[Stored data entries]
(** A delivery that was logged when its job was queued, after any later
    writes to the log and any change of the other tables: asked to replay it,
    the server changes nothing and answers with an error, or the caller is an
    administrator or a member of the store, the store's webhook is enabled and
    the very one the delivery went to, and one job was added to the queue: the
    payload of the first time with another event id, so with the same
    idempotency key, for the URL and secret the webhook has now.  An answer
    names that job. *)
Theorem replay_resends_first_event user store_id job now ops d :
  dd_deliveries d !! wj_id job = None ->
  let d1 := log_run ops (snd (upsert_delivery (delivery_params job DPending 0 None) now d)) in
  runs (replay_delivery user store_id (wj_id job)) d1 (fun r d' =>
    (d' = d1 /\ is_ok r = false) \/
    exists w event_id again,
      may_see user store_id d1 /\ dd_webhooks d1 !! store_id = Some w /\ sw_enabled w = true /\ sw_id w = wj_store_webhook_id job /\
      carries w (with_event_id event_id (wj_payload job)) again /\
      payload_idempotency_key (wj_payload again) = payload_idempotency_key (wj_payload job) /\
      queued_in again d1 d' /\ (forall resp, r = Ok resp -> wr_id resp = wj_id again)).
Proof.
  intros Hnew d1. eapply runs_mono; [apply runs_replay|]. cbn beta.
  intros r d' [Hd|(row & w & original & event_id & again & Hsee & Hrow & Hw & Hid & Hen & Hp & Hc & Hq & Hr)]; [by left|].
  right. exists w, event_id, again.
  destruct (log_keeps_event ops (snd (upsert_delivery (delivery_params job DPending 0 None) now d)) (wj_id job)
    (upserted (delivery_params job DPending 0 None) now None)) as (row' & Hrow' & He); [cbn; rewrite lookup_insert_eq; by rewrite Hnew|].
  fold d1 in Hrow'. rewrite Hrow in Hrow'. injection Hrow' as <-. injection He as Hwid _ _ _ Hpay _.
  rewrite Hpay, payload_value_roundtrip in Hp. injection Hp as <-. rewrite <- Hwid.
  split_and!; try done; destruct Hc as (_ & _ & _ & -> & _); [done..|]. apply with_event_id_key.
Qed.

(** No two stores have a webhook of the same id, the primary key. *)
Definition webhooks_distinct (d : DeliveryDb) : Prop :=
  forall s s' w w', dd_webhooks d !! s = Some w -> dd_webhooks d !! s' = Some w' -> sw_id w = sw_id w' -> s = s'.

Lemma get_delivery_exact id store_id r w d now :
  webhooks_distinct d -> dd_deliveries d !! id = Some r -> dd_webhooks d !! store_id = Some w -> sw_id w = dr_store_webhook_id r ->
  get_delivery id now d = (Ok (Some (row_to_delivery id store_id r)), d).
Proof.
  intros Hpk Hr Hw He. unfold get_delivery, tselect. do 3 f_equal.
  assert (Hin : row_to_delivery id store_id r ∈ List.filter (fun x => de_id x =? id) (joined d)).
  { apply elem_of_filter_b. split; [apply Z.eqb_refl|]. apply elem_of_joined. eauto 10. }
  destruct (List.filter _ (joined d)) as [|x l] eqn:Hf; [by apply not_elem_of_nil in Hin|]. cbn. f_equal.
  assert (Hx : x ∈ List.filter (fun x => de_id x =? id) (joined d)) by (rewrite Hf; apply list_elem_of_here).
  apply elem_of_filter_b in Hx as [Hid (id' & s & r' & w' & Hr' & Hw' & He' & ->)%elem_of_joined].
  apply Z.eqb_eq in Hid. cbn in Hid. subst id'. simplify_eq. f_equal. eapply Hpk; [exact Hw'|exact Hw|congruence].
Qed.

◆ Exercise prompt
Set down the lines of the records exactly, from the first one through the line containing "(d' = d1 /\ is_ok r = false) \/", and add nothing else.

◆ Result for this task
(** A delivery that was logged when its job was queued, after any later
    writes to the log and any change of the other tables: asked to replay it,
    the server changes nothing and answers with an error, or the caller is an
    administrator or a member of the store, the store's webhook is enabled and
    the very one the delivery went to, and one job was added to the queue: the
    payload of the first time with another event id, so with the same
    idempotency key, for the URL and secret the webhook has now.  An answer
    names that job. *)
Theorem replay_resends_first_event user store_id job now ops d :
  dd_deliveries d !! wj_id job = None ->
  let d1 := log_run ops (snd (upsert_delivery (delivery_params job DPending 0 None) now d)) in
  runs (replay_delivery user store_id (wj_id job)) d1 (fun r d' =>
    (d' = d1 /\ is_ok r = false) \/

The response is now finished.